> [Task statement]: All lines below are to be output exactly as they stand.

┌────────

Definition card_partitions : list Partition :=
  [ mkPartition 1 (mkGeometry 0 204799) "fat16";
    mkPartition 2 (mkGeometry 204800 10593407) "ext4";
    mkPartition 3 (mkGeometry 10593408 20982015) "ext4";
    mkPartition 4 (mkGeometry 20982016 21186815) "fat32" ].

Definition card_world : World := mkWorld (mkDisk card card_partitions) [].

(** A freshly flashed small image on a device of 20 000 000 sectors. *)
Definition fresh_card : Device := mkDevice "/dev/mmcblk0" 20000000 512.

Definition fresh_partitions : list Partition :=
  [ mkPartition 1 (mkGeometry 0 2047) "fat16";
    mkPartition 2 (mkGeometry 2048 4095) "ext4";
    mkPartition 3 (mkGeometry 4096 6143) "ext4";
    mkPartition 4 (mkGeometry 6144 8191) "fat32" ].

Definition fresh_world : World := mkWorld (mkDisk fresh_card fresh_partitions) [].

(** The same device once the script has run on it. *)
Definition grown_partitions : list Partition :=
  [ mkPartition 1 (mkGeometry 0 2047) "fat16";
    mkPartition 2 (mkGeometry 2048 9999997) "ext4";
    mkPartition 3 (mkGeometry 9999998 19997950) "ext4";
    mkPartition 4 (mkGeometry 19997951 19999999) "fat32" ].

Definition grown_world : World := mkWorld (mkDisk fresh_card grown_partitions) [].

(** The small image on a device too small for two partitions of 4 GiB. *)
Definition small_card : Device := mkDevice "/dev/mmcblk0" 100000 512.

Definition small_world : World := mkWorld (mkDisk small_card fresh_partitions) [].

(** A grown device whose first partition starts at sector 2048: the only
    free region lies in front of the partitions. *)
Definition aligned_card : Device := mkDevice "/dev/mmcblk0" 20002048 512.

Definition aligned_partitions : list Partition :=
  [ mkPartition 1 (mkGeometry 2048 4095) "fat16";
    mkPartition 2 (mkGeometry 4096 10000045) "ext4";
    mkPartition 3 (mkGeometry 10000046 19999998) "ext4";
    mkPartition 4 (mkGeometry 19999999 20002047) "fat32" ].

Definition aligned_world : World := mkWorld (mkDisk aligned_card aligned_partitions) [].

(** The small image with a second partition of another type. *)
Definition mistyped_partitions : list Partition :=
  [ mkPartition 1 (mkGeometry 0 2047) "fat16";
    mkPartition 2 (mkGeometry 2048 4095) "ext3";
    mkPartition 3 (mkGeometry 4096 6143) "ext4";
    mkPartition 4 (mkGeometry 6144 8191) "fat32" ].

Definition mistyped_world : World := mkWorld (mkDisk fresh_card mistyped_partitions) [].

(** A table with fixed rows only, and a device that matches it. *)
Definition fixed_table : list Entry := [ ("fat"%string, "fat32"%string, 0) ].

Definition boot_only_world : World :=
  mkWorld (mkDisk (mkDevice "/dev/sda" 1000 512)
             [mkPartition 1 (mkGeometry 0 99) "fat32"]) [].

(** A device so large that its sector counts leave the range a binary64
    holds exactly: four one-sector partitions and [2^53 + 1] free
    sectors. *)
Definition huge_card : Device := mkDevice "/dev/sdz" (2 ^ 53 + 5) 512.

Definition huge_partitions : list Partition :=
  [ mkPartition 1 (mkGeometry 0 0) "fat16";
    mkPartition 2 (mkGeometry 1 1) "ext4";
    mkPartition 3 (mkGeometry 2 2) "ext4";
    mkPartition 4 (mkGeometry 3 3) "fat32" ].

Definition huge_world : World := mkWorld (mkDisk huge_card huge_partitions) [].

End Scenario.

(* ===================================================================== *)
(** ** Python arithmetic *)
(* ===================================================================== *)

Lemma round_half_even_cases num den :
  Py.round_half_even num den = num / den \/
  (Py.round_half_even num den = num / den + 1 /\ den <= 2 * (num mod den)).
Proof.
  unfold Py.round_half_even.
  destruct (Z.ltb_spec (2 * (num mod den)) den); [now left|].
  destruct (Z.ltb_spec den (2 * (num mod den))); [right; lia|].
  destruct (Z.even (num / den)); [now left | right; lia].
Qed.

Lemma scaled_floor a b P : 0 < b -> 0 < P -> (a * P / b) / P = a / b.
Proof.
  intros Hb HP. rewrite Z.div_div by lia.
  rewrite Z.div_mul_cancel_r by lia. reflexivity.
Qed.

└────────

> [Response box]:
Definition card_partitions : list Partition :=
  [ mkPartition 1 (mkGeometry 0 204799) "fat16";
    mkPartition 2 (mkGeometry 204800 10593407) "ext4";
    mkPartition 3 (mkGeometry 10593408 20982015) "ext4";
    mkPartition 4 (mkGeometry 20982016 21186815) "fat32" ].

Definition card_world : World := mkWorld (mkDisk card card_partitions) [].

(** A freshly flashed small image on a device of 20 000 000 sectors. *)
Definition fresh_card : Device := mkDevice "/dev/mmcblk0" 20000000 512.

Definition fresh_partitions : list Partition :=
  [ mkPartition 1 (mkGeometry 0 2047) "fat16";
    mkPartition 2 (mkGeometry 2048 4095) "ext4";
    mkPartition 3 (mkGeometry 4096 6143) "ext4";
    mkPartition 4 (mkGeometry 6144 8191) "fat32" ].

Definition fresh_world : World := mkWorld (mkDisk fresh_card fresh_partitions) [].

(** The same device once the script has run on it. *)
Definition grown_partitions : list Partition :=
  [ mkPartition 1 (mkGeometry 0 2047) "fat16";
    mkPartition 2 (mkGeometry 2048 9999997) "ext4";
    mkPartition 3 (mkGeometry 9999998 19997950) "ext4";
    mkPartition 4 (mkGeometry 19997951 19999999) "fat32" ].

Definition grown_world : World := mkWorld (mkDisk fresh_card grown_partitions) [].

(** The small image on a device too small for two partitions of 4 GiB. *)
Definition small_card : Device := mkDevice "/dev/mmcblk0" 100000 512.

Definition small_world : World := mkWorld (mkDisk small_card fresh_partitions) [].

(** A grown device whose first partition starts at sector 2048: the only
    free region lies in front of the partitions. *)
Definition aligned_card : Device := mkDevice "/dev/mmcblk0" 20002048 512.

Definition aligned_partitions : list Partition :=
  [ mkPartition 1 (mkGeometry 2048 4095) "fat16";
    mkPartition 2 (mkGeometry 4096 10000045) "ext4";
    mkPartition 3 (mkGeometry 10000046 19999998) "ext4";
    mkPartition 4 (mkGeometry 19999999 20002047) "fat32" ].

Definition aligned_world : World := mkWorld (mkDisk aligned_card aligned_partitions) [].

(** The small image with a second partition of another type. *)
Definition mistyped_partitions : list Partition :=
  [ mkPartition 1 (mkGeometry 0 2047) "fat16";
    mkPartition 2 (mkGeometry 2048 4095) "ext3";
    mkPartition 3 (mkGeometry 4096 6143) "ext4";
    mkPartition 4 (mkGeometry 6144 8191) "fat32" ].

Definition mistyped_world : World := mkWorld (mkDisk fresh_card mistyped_partitions) [].

(** A table with fixed rows only, and a device that matches it. *)
Definition fixed_table : list Entry := [ ("fat"%string, "fat32"%string, 0) ].

Definition boot_only_world : World :=
  mkWorld (mkDisk (mkDevice "/dev/sda" 1000 512)
             [mkPartition 1 (mkGeometry 0 99) "fat32"]) [].

(** A device so large that its sector counts leave the range a binary64
    holds exactly: four one-sector partitions and [2^53 + 1] free
    sectors. *)
Definition huge_card : Device := mkDevice "/dev/sdz" (2 ^ 53 + 5) 512.

Definition huge_partitions : list Partition :=
  [ mkPartition 1 (mkGeometry 0 0) "fat16";
    mkPartition 2 (mkGeometry 1 1) "ext4";
    mkPartition 3 (mkGeometry 2 2) "ext4";
    mkPartition 4 (mkGeometry 3 3) "fat32" ].

Definition huge_world : World := mkWorld (mkDisk huge_card huge_partitions) [].

End Scenario.

(* ===================================================================== *)
(** ** Python arithmetic *)
(* ===================================================================== *)

Lemma round_half_even_cases num den :
  Py.round_half_even num den = num / den \/
  (Py.round_half_even num den = num / den + 1 /\ den <= 2 * (num mod den)).
Proof.
  unfold Py.round_half_even.
  destruct (Z.ltb_spec (2 * (num mod den)) den); [now left|].
  destruct (Z.ltb_spec den (2 * (num mod den))); [right; lia|].
  destruct (Z.even (num / den)); [now left | right; lia].
Qed.

Lemma scaled_floor a b P : 0 < b -> 0 < P -> (a * P / b) / P = a / b.
Proof.
  intros Hb HP. rewrite Z.div_div by lia.
  rewrite Z.div_mul_cancel_r by lia. reflexivity.
Qed.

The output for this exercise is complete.